Für Arbeitgeber und HR in Österreich gilt: Treuepflichtklauseln, die unverfallbare Anwartschaften vernichten, sind nicht durchsetzbar. Wer lediglich kündigt, kann sich später nicht auf einen „Widerruf“ berufen. Barabfindungsoptionen binden, wenn sie vereinbart sind. Prüfen Sie bestehende Pensionszusagen und harmonisieren Sie sie mit dem BPG.
Zur sauberen Umsetzung empfiehlt sich die Überarbeitung von Verfalls- und Widerrufsklauseln, die Klarstellung der Barabfindung (Voraussetzungen, Stichtage, Höhe) und der ausdrückliche BPG‑Vorrang. Operativ hilft ein Standardprozess zur Ermittlung des Unverfallbarkeitsbetrags und der dokumentierten Kommunikation – gerade in Konzernen mit vielen Zusagen in Wien und ganz Österreich.
Rechtsanwalt Wien: Unverfallbarkeit Betriebsrente Österreich
Für die Durchsetzung unverfallbarer Anwartschaften nach Kündigung lohnt sich eine fundierte Prüfung von Pensionszusage, BPG‑Konformität und Barabfindungsoption.

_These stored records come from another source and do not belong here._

(* ===== verification/ClientLoop.v ===== *)
(** * The client's established connection

    Models the rest of [src/client/mod.rs] — the keepalive and liveness rules and the loop of
    [run_connection], and the reconnection loop of [run_with_login] — and the loops of the
    client's worker threads in [src/client/]. Each worker's turn is a function of the objects
    the threads share; a turn that holds the front of a queue during a system call is split
    at that call, so that other threads can push meanwhile. The diagnostic counters are left
    out. *)

From S2P Require Import Prelude Text Net Queue DtlsApi Session.

Local Open Scope Z_scope.

(** ** Liveness *)
Definition SERVER_LIVENESS_TIMEOUT : Duration := from_secs 23.
Definition HEALTH_PROBE_INTERVAL : Duration := from_secs 20.
Definition HEALTH_PROBE_RETRY_INTERVAL : Duration := from_secs 1.
Definition RETRY_DELAY : Duration := from_secs 3.
Definition QUEUE_CAPACITY : nat := 512.

Definition effective_keepalive_interval (configured : Duration) : Duration :=
  Z.min configured HEALTH_PROBE_INTERVAL.

Definition reconnect_delay (error : io_error) : Duration :=
  if decide (kind error = TimedOut) then 0 else RETRY_DELAY.

(** The local variables of [run_connection]'s loop. *)
Record Health := { last_keepalive : Instant; last_probe : Instant; probing : bool }.

#[export] Instance eta_Health : Eta Health := fun h =>
  {| last_keepalive := last_keepalive h; last_probe := last_probe h; probing := probing h |}.

(** The decision of one turn at [now], when the server was last heard at [activity]: the
    server is given up ([None]), or a keepalive is to be sent or not. *)
Definition health_turn (keepalive_interval : Duration) (activity now : Instant) (h : Health)
    : option (bool * Health) :=
  let server_idle := elapsed now activity in
  if SERVER_LIVENESS_TIMEOUT <=? server_idle then None
  else
    let h := if server_idle <? HEALTH_PROBE_INTERVAL then h <| probing := false |> else h in
    let probe_due := (HEALTH_PROBE_INTERVAL <=? server_idle)
                     && (negb (probing h) || (HEALTH_PROBE_RETRY_INTERVAL <=? elapsed now (last_probe h))) in
    let keepalive_due := negb (probing h) && (keepalive_interval <=? elapsed now (last_keepalive h)) in
    if probe_due || keepalive_due then
      let h := h <| last_keepalive := now |> in
      Some (true, if probe_due then h <| probing := true |> <| last_probe := now |> else h)
    else Some (false, h).

(** ** What the client's threads share *)
Record Client (D : Type) := {
  running : bool;                     (** [RUNNING] *)
  active : bool;
  errors : list io_error;             (** the error channel *)
  encrypted_rx : Queue Packet;
  raw_tx : Queue Packet;
  tun_write : Queue Packet;
  enc_tx : Queue EncryptedDatagram;
  udp_write_progress : Z;
  dtls_progress : Z;
  session : D;
  last_server_activity : Instant;
  encrypted_drops : Z;
  plain_drops : Z;
  clock : Instant;                    (** what [Instant::now] reads in this step *)
}.
Arguments running {D} _.
Arguments active {D} _.
Arguments errors {D} _.
Arguments encrypted_rx {D} _.
Arguments raw_tx {D} _.
Arguments tun_write {D} _.
Arguments enc_tx {D} _.
Arguments udp_write_progress {D} _.
Arguments dtls_progress {D} _.
Arguments session {D} _.
Arguments last_server_activity {D} _.
Arguments encrypted_drops {D} _.
Arguments plain_drops {D} _.
Arguments clock {D} _.

#[export] Instance eta_Client D : Eta (Client D) := fun c =>
  {| running := running c; active := active c; errors := errors c; encrypted_rx := encrypted_rx c; raw_tx := raw_tx c;
     tun_write := tun_write c; enc_tx := enc_tx c; udp_write_progress := udp_write_progress c;
     dtls_progress := dtls_progress c; session := session c;
     last_server_activity := last_server_activity c; encrypted_drops := encrypted_drops c;
     plain_drops := plain_drops c; clock := clock c |}.

(** [ClientQueues::new], in the order of its fields. *)
Definition client_queue {T} : io (Queue T) :=
  map_err (fun _ => other "queue capacity must be greater than zero") (queue_new QUEUE_CAPACITY).

Definition client_queues_new : io (Queue Packet * Queue Packet * Queue Packet * Queue EncryptedDatagram) :=
  encrypted_rx ← client_queue;
  raw_tx ← client_queue;
  tun_write ← client_queue;
  enc_tx ← client_queue;
  Ok (encrypted_rx, raw_tx, tun_write, enc_tx).

(** How a worker's turn ends: the loop goes on, goes on once [dtls_progress] has left the
    observed value, or is over. *)
Inductive turn_end := GoOn | WaitProgress (observed : Z) | Over.

Section workers.
Context {D : Type} `{DtlsSession D}.
Implicit Types (c : Client D).

Definition notify c : Client D := c <| dtls_progress ::= fun g => wrapping_add_u64 g 1 |>.

(** The condition of every worker's loop. *)
Definition alive c : bool := running c && active c.

(** [active.store(false)] and then [errors.send(error)]. *)
Definition fail (error : io_error) c : Client D := c <| active := false |> <| errors ::= fun l => l ++ [error] |>.

(** An operation on the session, which sends through the client's queue. *)
Definition with_session {A} (op : dtls_op D A) c : A * Client D :=
  let '(a, d, o) := op (clock c) (session c) {| tx := enc_tx c; signal := udp_write_progress c |} in
  (a, c <| session := d |> <| enc_tx := tx o |> <| udp_write_progress := signal o |>).

(** *** [client/udp_read.rs]: the loop over [socket.recv] after the socket was ready. *)
Fixpoint udp_read_loop (answers : list (io Packet)) c : turn_end * Client D :=
  match answers with
  | [] => (GoOn, c)
  | Ok packet :: answers =>
      match push packet (encrypted_rx c) with
      | (Ok dropped, queue) =>
          let c := c <| encrypted_rx := queue |> in
          let c := if dropped is Some _ then c <| encrypted_drops ::= fun n => wrapping_add_u64 n 1 |> else c in
          udp_read_loop answers (notify c)
      | (Err _, queue) => (Over, c <| encrypted_rx := queue |>)
      end
  | Err error :: answers =>
      if decide (kind error = WouldBlock) then (GoOn, c)
      else if decide (kind error = Interrupted) then udp_read_loop answers c
      else (Over, fail error c <| encrypted_rx ::= close |>)
  end.

Definition udp_read_turn (ready : io bool) (answers : list (io Packet)) c : turn_end * Client D :=
  match ready with
  | Ok false => (GoOn, c)
  | Ok true => udp_read_loop answers c
  | Err error => (Over, fail error c <| encrypted_rx ::= close |>)
  end.

(** *** [client/tun_read.rs]: [polled] is [None] when the poll times out. *)
Definition tun_read_turn (polled : option (io unit)) (read : io Packet) c : turn_end * Client D :=
  match polled with
  | None => (GoOn, c)
  | Some (Err error) =>
      if decide (kind error = Interrupted) then (GoOn, c)
      else (Over, fail error c <| raw_tx ::= close |>)
  | Some (Ok _) =>
      match read with
      | Ok [] => (GoOn, c)
      | Ok packet =>
          match push packet (raw_tx c) with
          | (Ok (Some _), queue) =>
              (GoOn, c <| raw_tx := queue |> <| plain_drops ::= fun n => wrapping_add_u64 n 1 |>)
          | (Ok None, queue) => (GoOn, c <| raw_tx := queue |>)
          | (Err _, queue) => (Over, c <| raw_tx := queue |>)
          end
      | Err error =>
          if decide (kind error = WouldBlock \/ kind error = Interrupted) then (GoOn, c)
          else (Over, fail error c <| raw_tx ::= close |>)
      end
  end.

(** *** [client/encrypt.rs]: whether the worker removes the packet it holds. *)
Definition encrypt_process (packet : Packet) c : bool * Client D :=
  if negb (active c) then (true, c)
  else
    let '(r, c) := with_session (write_status packet) c in
    match panic_gate (str "client DTLS write worker") r with
    | Ok (Complete _) => (true, c)
    | Ok WantRead | Ok WantWrite => (false, c)
    | Err error => (true, fail error c <| encrypted_rx ::= close |>)
    end.

(** *** [client/decrypt.rs] *)
Record DecryptLocal := { pending : option Packet; drain : bool }.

Das OGH‑Erkenntnis 9ObA85/25b bietet hierzu klare Leitlinien in Österreich.
Häufige Fragen zur Betriebsrente und BPG in Österreich
Kann ich nach der Kündigung meine Betriebsrente behalten, obwohl mir Pflichtverletzungen vorgeworfen werden?
In Österreich gilt: Ja, wenn die Unverfallbarkeit nach § 7 BPG erreicht ist. Eine nachteilige Treuepflichtklausel verstößt gegen § 19 BPG. Bestätigung durch OGH 9ObA85/25b.

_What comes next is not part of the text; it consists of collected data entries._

(* ===== verification/ClientStop.v ===== *)
(** * A connection's threads

    Models the life of the client's worker threads in [run_connection] ([src/client/mod.rs]):
    they are spawned one by one, work until a flag or a closed queue stops them, and are joined.
    As in [ServerStop], one step is one access to shared state, what a thread does between them is
    free, and the generation is not bounded. *)

From S2P Require Import Prelude Text.

Local Open Scope Z_scope.

(** ** Shared state *)

(** [RUNNING] and [active]; which of [ClientQueues] are closed; the generation of
    [dtls_progress]; the stop flag of the encrypt worker's [QueueWorker]. *)
Record Shared := {
  running : bool;
  active : bool;
  rx_closed : bool;
  raw_closed : bool;
  tun_write_closed : bool;
  enc_closed : bool;
  progress : Z;
  stop : bool;
}.

#[export] Instance eta_Shared : Eta Shared := fun s =>
  {| running := running s; active := active s; rx_closed := rx_closed s; raw_closed := raw_closed s;
     tun_write_closed := tun_write_closed s; enc_closed := enc_closed s; progress := progress s; stop := stop s |}.

Definition going (s : Shared) : bool := running s && active s.
Definition clear (s : Shared) : Shared := s <| active := false |>.
Definition close_rx (s : Shared) : Shared := s <| rx_closed := true |>.
Definition close_raw (s : Shared) : Shared := s <| raw_closed := true |>.
Definition notify (s : Shared) : Shared := s <| progress ::= Z.add 1 |>.

(** ** The threads *)

(** The UDP reader. Its wait for a datagram takes at most 100 milliseconds. The steps marked
    [true] are those that can repeat while nobody closes the queue. *)
Inductive udp_reader_pc := U_check | U_wait | U_receive | U_notify | U_send | U_close | U_done.

Inductive udp_reader_step : bool -> udp_reader_pc -> Shared -> udp_reader_pc -> Shared -> Prop :=
| U_go s : going s = true -> udp_reader_step false U_check s U_wait s
| U_stop s : going s = false -> udp_reader_step false U_check s U_done s
| U_timeout s : udp_reader_step false U_wait s U_check s
| U_ready s : udp_reader_step false U_wait s U_receive s
| U_wait_fails s : udp_reader_step false U_wait s U_send (clear s)
| U_receives s : rx_closed s = false -> udp_reader_step true U_receive s U_notify s
| U_closed s : rx_closed s = true -> udp_reader_step false U_receive s U_done s
| U_notifies s : udp_reader_step false U_notify s U_receive (notify s)
| U_empty s : udp_reader_step false U_receive s U_check s
| U_receive_fails s : udp_reader_step false U_receive s U_send (clear s)
| U_sends s : udp_reader_step false U_send s U_close s
| U_closes s : udp_reader_step false U_close s U_done (close_rx s).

Habe ich Anspruch auf Barabfindung über die PKG‑Bagatellgrenze, wenn das im Vertrag steht?
Ja, wenn die Unverfallbarkeit besteht und der Vertrag eine solche Option vorsieht. § 7 BPG schützt die Anwartschaft; die Auszahlungsmodalität bleibt wirksam. Bezug: OGH 9ObA85/25b.
Was passiert, wenn der Arbeitgeber statt Kündigung eine Entlassung ausspricht?
In Österreich gilt: Bei berechtigter Entlassung nach § 27 Angestelltengesetz (AngG) können strengere Rechtsfolgen greifen. Ohne Entlassung fehlt die Grundlage für den Totalverfall. Kontext: OGH 9ObA85/25b.
Gilt das BPG auch für leitende Angestellte oder Geschäftsleiter mit Direktzusage?
Ja. Das Betriebspensionsgesetz (BPG) erfasst auch direkte Leistungszusagen an leitende Angestellte. Unverfallbare Anwartschaften sind nach § 7 BPG geschützt. Bestätigung: OGH 9ObA85/25b.